BEGIN Data listing
(** [deleteUser] removes the named account, shifting the later rows down and
    clearing the last one, unless the name is unknown or names the first
    account, root; no byte outside the table changes. *)
Theorem deleteUser_refines m db a name :
  ltable_rep m db -> arg_str m a name ->
  match UserDB.remove name db with
  | Some db' => exists m', deleteUser_table ltable m a = Some (0, m') /\
                  ltable_rep m' db' /\ frame_table m m'
  | None => deleteUser_table ltable m a = Some (-1, m)
  end.
Proof.
  intros R Ha. unfold deleteUser_table, UserDB.remove.
  rewrite (find_user_db m db a name), obind_Some by done.
  destruct (UserDB.find name db) as [[|i]|] eqn:F; [done| |done].
  apply UserDB.find_Some in F as (u & Hu & _). pose proof (lookup_lt_Some _ _ _ Hu) as Hi.
  pose proof (rep_len _ _ R) as Hlen. pose proof (rep_cnt _ _ R) as Hcnt.
  cbn [fmap option_fmap option_map default from_option id].
  replace (negb (nz (Z.of_nat (S i)))) with false by (unfold nz; lia).
  destruct (shift_db m db (Z.of_nat (S i) + 1) R) as (m1 & E1 & S1 & F1); [lia|].
  rewrite Hcnt, E1, obind_Some.
  assert (forall x, x < ltable + 16 \/ ltable + 336 <= x -> ld m1 x = ld m x) as G1.
  { intros x Hx. apply F1; unfold Users.usernames, Users.passwords; lia. }
  rewrite (lt_userCnt_ext m m1), Hcnt by (intros; apply G1; lia).
  set (m2 := set_userCnt ltable m1 _).
  assert (lt_userCnt ltable m2 = Z.of_nat (length db) - 1) as C2 by (apply set_userCnt_val; lia).
  assert (forall x, x < ltable + 8 \/ ltable + 12 <= x -> ld m2 x = ld m1 x) as G2
    by (intros; apply ld_stw_out; lia).
  pose proof (clear_rows_spec m2 (Z.to_nat (MAX_LEN + 1)) 0) as C3. cbv zeta in C3. rewrite C2 in C3.
  specialize (C3 ltac:(lia) ltac:(lia) ltac:(unfold MAX_LEN; lia)).
  set (m3 := clear_rows ltable m2 _ 0) in *.
  change (Z.of_nat (Z.to_nat (MAX_LEN + 1))) with 16 in C3.
  assert (forall x, x < ltable + 16 \/ ltable + 336 <= x -> ld m3 x = ld m2 x) as G3.
  { intros x Hx. rewrite C3. unfold Users.usernames, Users.passwords.
    case_match; bsplit; [lia|done]. }
  exists m3. split; [done|]. split.
  - apply rep_delete with m; [done|lia| | | |].
    + rewrite <- C2. apply lt_userCnt_ext. intros. apply G3. lia.
    + intros j v Hj Hv. pose proof (lookup_lt_Some _ _ _ Hv).
      destruct (rep_row _ _ R _ _ Hv) as (_ & L1 & _ & L2).
      destruct (S1 (Z.of_nat j)) as [H1 H2]; [lia|]. rewrite Nat2Z.id, Hv in H1, H2. simpl in H1, H2.
      split; (eapply cstr_ext; [|eassumption]); intros x Hx; rewrite C3;
        unfold Users.usernames, Users.passwords in *; (case_match; bsplit; [lia|apply G2; lia]).
    + intros k Hk. rewrite !C3. unfold Users.usernames, Users.passwords.
      split; case_match; bsplit; lia.
    + intros x Hx. rewrite C3. unfold Users.usernames, Users.passwords in *. case_match; bsplit; [lia|].
      rewrite G2, F1 by lia. done.
  - intros x Hx. rewrite G3 by lia. rewrite G2 by lia. apply G1. lia.
Qed.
END Data listing
Work order
Each line from the top of the records down to the one with "assert (forall x, x < ltable + 8" must be retyped exactly; include both ends and nothing else.

Final answer
(** [deleteUser] removes the named account, shifting the later rows down and
    clearing the last one, unless the name is unknown or names the first
    account, root; no byte outside the table changes. *)
Theorem deleteUser_refines m db a name :
  ltable_rep m db -> arg_str m a name ->
  match UserDB.remove name db with
  | Some db' => exists m', deleteUser_table ltable m a = Some (0, m') /\
                  ltable_rep m' db' /\ frame_table m m'
  | None => deleteUser_table ltable m a = Some (-1, m)
  end.
Proof.
  intros R Ha. unfold deleteUser_table, UserDB.remove.
  rewrite (find_user_db m db a name), obind_Some by done.
  destruct (UserDB.find name db) as [[|i]|] eqn:F; [done| |done].
  apply UserDB.find_Some in F as (u & Hu & _). pose proof (lookup_lt_Some _ _ _ Hu) as Hi.
  pose proof (rep_len _ _ R) as Hlen. pose proof (rep_cnt _ _ R) as Hcnt.
  cbn [fmap option_fmap option_map default from_option id].
  replace (negb (nz (Z.of_nat (S i)))) with false by (unfold nz; lia).
  destruct (shift_db m db (Z.of_nat (S i) + 1) R) as (m1 & E1 & S1 & F1); [lia|].
  rewrite Hcnt, E1, obind_Some.
  assert (forall x, x < ltable + 16 \/ ltable + 336 <= x -> ld m1 x = ld m x) as G1.
  { intros x Hx. apply F1; unfold Users.usernames, Users.passwords; lia. }
  rewrite (lt_userCnt_ext m m1), Hcnt by (intros; apply G1; lia).
  set (m2 := set_userCnt ltable m1 _).
  assert (lt_userCnt ltable m2 = Z.of_nat (length db) - 1) as C2 by (apply set_userCnt_val; lia).
  assert (forall x, x < ltable + 8 \/ ltable + 12 <= x -> ld m2 x = ld m1 x) as G2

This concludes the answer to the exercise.